### INSTRUCTIONS FOR THE TASK
Using the listing below, copy exactly the lines from the one containing "Inductive exn : Type" to the one containing "The development follows", both lines included, and no others.

### DATA FOR THIS TASK
(** * The movie orchestrator agent: a shallow embedding and its properties

    The orchestrator (orchestrator.py) receives step notifications, loads the
    step, and routes it to a handler.  Handlers talk to the Nevermined
    Payments client: every call on that client is recorded here as an event
    of a trace, and its answer is taken from an oracle that sees the trace so
    far.  Python exceptions are explicit outcomes. *)

From Stdlib Require Import ZArith Ascii String List Lia.
From stdpp Require Import base list strings pretty.

Local Open Scope string_scope.
Local Open Scope Z_scope.

(** ** Python values and exceptions *)

(** The values that cross the JSON boundary (json.loads results, callback
    payloads, artifacts).  A dict keeps its items in insertion order. *)
#[warnings="-register-all"]
Inductive json : Type :=
| JNull
| JBool (b : bool)
| JNum (n : Z)
| JStr (s : string)
| JArr (items : list json)
| JObj (items : list (string * json)).

(** The exceptions the orchestrator can meet.  All of them are subclasses of
    Python's [Exception], so an [except Exception] clause catches each. *)
Inductive exn : Type :=
| Exception (msg : string)
| KeyError (key : string)
| TypeError
| AttributeError
| JSONDecodeError
| InvalidStateError
| ValidationError
| RemoteError (msg : string).
(** * A shallow embedding of the MCP gateway (dublyo/mcp-gateway)

    The development follows the Go packages of the repository:
    - [crypto]   : the parts of Go's standard library the gateway calls
                   (crypto/sha256, encoding/hex, crypto/subtle);
    - [json]     : decoded JSON values and the way encoding/json stores
                   them into the gateway's structs;
    - [mcp]      : internal/mcp, the JSON-RPC protocol handler;
    - [gateway]  : internal/gateway, tenants, credentials, limits, metrics,
                   configuration application and the poller;
    - [server]   : internal/server, the two HTTP transports.

    Pointers to [Connection] are locations of an explicit heap, Go maps are
    [gmap]s, machine integers are [Z] with their wrap-around written out,
    and every reading of the clock is an input. *)

From Stdlib Require Import ZArith Lia Ascii String List Bool Floats DecimalString.
From stdpp Require Import base option list gmap strings fin_maps sorting.

Local Open Scope Z_scope.
#[global] Set Warnings "-register-all".
#[global] Set Warnings "-notation-overridden".
#[global] Set Warnings "-ambiguous-paths".

(* ===================================================================== *)
(** * Part of the Go standard library used by the gateway                *)
(* ===================================================================== *)

Module crypto.

(** ** crypto/sha256 (FIPS 180-4), on 32-bit words carried as [Z] *)

Definition mask32 : Z := 0xffffffff.

Definition add32 (a b : Z) : Z := (a + b) mod 2 ^ 32.

Definition rotr (n x : Z) : Z :=
  Z.lor (Z.shiftr x n) (Z.land (Z.shiftl x (32 - n)) mask32).

Definition not32 (x : Z) : Z := Z.lxor x mask32.

Definition Ch (x y z : Z) : Z := Z.lxor (Z.land x y) (Z.land (not32 x) z).
Definition Maj (x y z : Z) : Z :=
  Z.lxor (Z.lxor (Z.land x y) (Z.land x z)) (Z.land y z).
Definition bsig0 (x : Z) : Z := Z.lxor (Z.lxor (rotr 2 x) (rotr 13 x)) (rotr 22 x).
Definition bsig1 (x : Z) : Z := Z.lxor (Z.lxor (rotr 6 x) (rotr 11 x)) (rotr 25 x).
Definition ssig0 (x : Z) : Z := Z.lxor (Z.lxor (rotr 7 x) (rotr 18 x)) (Z.shiftr x 3).
Definition ssig1 (x : Z) : Z := Z.lxor (Z.lxor (rotr 17 x) (rotr 19 x)) (Z.shiftr x 10).

(** The round constants are the first 32 bits of the fractional parts of
    the cube roots of the first 64 primes, the initial hash value those of
    the square roots of the first 8 primes. *)
Definition is_prime (n : Z) : bool :=
  forallb (fun d => negb (n mod Z.of_nat d =? 0)) (seq 2 (Z.to_nat n - 2)).

Definition primes : list Z :=
  Eval vm_compute in filter is_prime (map Z.of_nat (seq 2 310)).

(** The integer cube root, found bit by bit from bit 40 down. *)
Definition cbrt (n : Z) : Z :=
  fold_left
    (fun r b => let r' := r + 2 ^ Z.of_nat b in
                if r' * r' * r' <=? n then r' else r)
    (rev (seq 0 41)) 0.

Definition K : list Z :=
  Eval vm_compute in map (fun p => cbrt (p * 2 ^ 96) mod 2 ^ 32) primes.

Definition H0 : list Z :=
  Eval vm_compute in map (fun p => Z.sqrt (p * 2 ^ 64) mod 2 ^ 32) (firstn 8 primes).

(** Big-endian bytes of a [n]-byte unsigned integer. *)
Fixpoint be_bytes (n : nat) (x : Z) : list Z :=
  match n with
  | O => []
  | S k => (Z.shiftr x (8 * Z.of_nat k)) mod 256 :: be_bytes k x
  end.

(** Message padding: 0x80, zeroes up to 56 mod 64, then the bit length. *)
Definition pad (msg : list Z) : list Z :=
  let len := Z.of_nat (length msg) in
  let zeros := Z.to_nat ((55 - len) mod 64) in
  msg ++ 0x80 :: repeat 0 zeros ++ be_bytes 8 (8 * len).

Fixpoint words_of (fuel : nat) (bs : list Z) : list Z :=
  match fuel, bs with
  | S f, a :: b :: c :: d :: rest =>
      (a * 2 ^ 24 + b * 2 ^ 16 + c * 2 ^ 8 + d) :: words_of f rest
  | _, _ => []
  end.

Fixpoint blocks_of (fuel : nat) (bs : list Z) : list (list Z) :=
  match fuel with
  | O => []
  | S f =>
      match bs with
      | [] => []
      | _ => firstn 64 bs :: blocks_of f (skipn 64 bs)
      end
  end.

Definition word_at (w : list Z) (i : nat) : Z := nth i w 0.

(** The message schedule, extended one word at a time from 16 to 64. *)
Fixpoint schedule (n : nat) (w : list Z) : list Z :=
  match n with
  | O => w
  | S k =>
      let t := length w in
      let x := add32 (add32 (ssig1 (word_at w (t - 2))) (word_at w (t - 7)))
                     (add32 (ssig0 (word_at w (t - 15))) (word_at w (t - 16))) in
      schedule k (w ++ [x])
  end.

Record regs := Regs { ra : Z; rb : Z; rc : Z; rd : Z; re : Z; rf : Z; rg : Z; rh : Z }.

Definition round (s : regs) (kw : Z * Z) : regs :=
  let t1 := add32 (add32 (add32 (rh s) (bsig1 (re s))) (Ch (re s) (rf s) (rg s)))
                  (add32 (fst kw) (snd kw)) in
  let t2 := add32 (bsig0 (ra s)) (Maj (ra s) (rb s) (rc s)) in
  Regs (add32 t1 t2) (ra s) (rb s) (rc s) (add32 (rd s) t1) (re s) (rf s) (rg s).

Definition regs_of (h : list Z) : regs :=
  Regs (word_at h 0) (word_at h 1) (word_at h 2) (word_at h 3)
       (word_at h 4) (word_at h 5) (word_at h 6) (word_at h 7).

Definition compress (h : list Z) (block : list Z) : list Z :=
  let w := schedule 48 (words_of 16 block) in
  let s := fold_left round (combine K w) (regs_of h) in
  [ add32 (word_at h 0) (ra s); add32 (word_at h 1) (rb s);
    add32 (word_at h 2) (rc s); add32 (word_at h 3) (rd s);
    add32 (word_at h 4) (re s); add32 (word_at h 5) (rf s);
    add32 (word_at h 6) (rg s); add32 (word_at h 7) (rh s) ].

(** [sha256.Sum256]: the 32 bytes of the digest. *)
Definition Sum256 (msg : list Z) : list Z :=
  let p := pad msg in
  let h := fold_left compress (blocks_of (length p) p) H0 in
  flat_map (be_bytes 4) h.

(** ** encoding/hex *)

Definition hextable : string := "0123456789abcdef".

Definition hex_digit (n : Z) : ascii :=
  match String.get (Z.to_nat n) hextable with
  | Some c => c
  | None => "0"%char
  end.

(** [hex.EncodeToString]: two lower-case digits per byte. *)
Fixpoint EncodeToString (bs : list Z) : string :=
  match bs with
  | [] => EmptyString
  | b :: rest =>
      String (hex_digit (Z.shiftr b 4))
        (String (hex_digit (Z.land b 0x0f)) (EncodeToString rest))
  end.

(** [[]byte(s)]: the bytes of a Go string. *)
Definition bytes_of_string (s : string) : list Z :=
  map (fun c => Z.of_N (N_of_ascii c)) (list_ascii_of_string s).

(** ** crypto/subtle *)

(** [subtle.ConstantTimeCompare]: 0 at once when the lengths differ,
    otherwise the OR of the XORs of all byte pairs is compared to 0. *)
Fixpoint xor_acc (v : Z) (x y : list Z) : Z :=
  match x, y with
  | a :: x', b :: y' => xor_acc (Z.lor v (Z.lxor a b)) x' y'
  | _, _ => v
  end.

Definition ConstantTimeCompare (x y : list Z) : Z :=
  if negb (Nat.eqb (length x) (length y)) then 0
  else if Z.eqb (xor_acc 0 x y) 0 then 1 else 0.

End crypto.

Example sha256_abc :
  crypto.EncodeToString (crypto.Sum256 (crypto.bytes_of_string "abc"))
  = "ba7816bf8f01cfea414140de5dae2223b00361a396177a9cb410ff61f20015ad"%string.
Proof. vm_compute. reflexivity. Qed.

Example sha256_empty :
  crypto.EncodeToString (crypto.Sum256 [])
  = "e3b0c44298fc1c149afbf4c8996fb92427ae41e4649b934ca495991b7852b855"%string.
Proof. vm_compute. reflexivity. Qed.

### SOLUTION FOR THIS TASK
Inductive exn : Type :=
| Exception (msg : string)
| KeyError (key : string)
| TypeError
| AttributeError
| JSONDecodeError
| InvalidStateError
| ValidationError
| RemoteError (msg : string).
(** * A shallow embedding of the MCP gateway (dublyo/mcp-gateway)

    The development follows the Go packages of the repository:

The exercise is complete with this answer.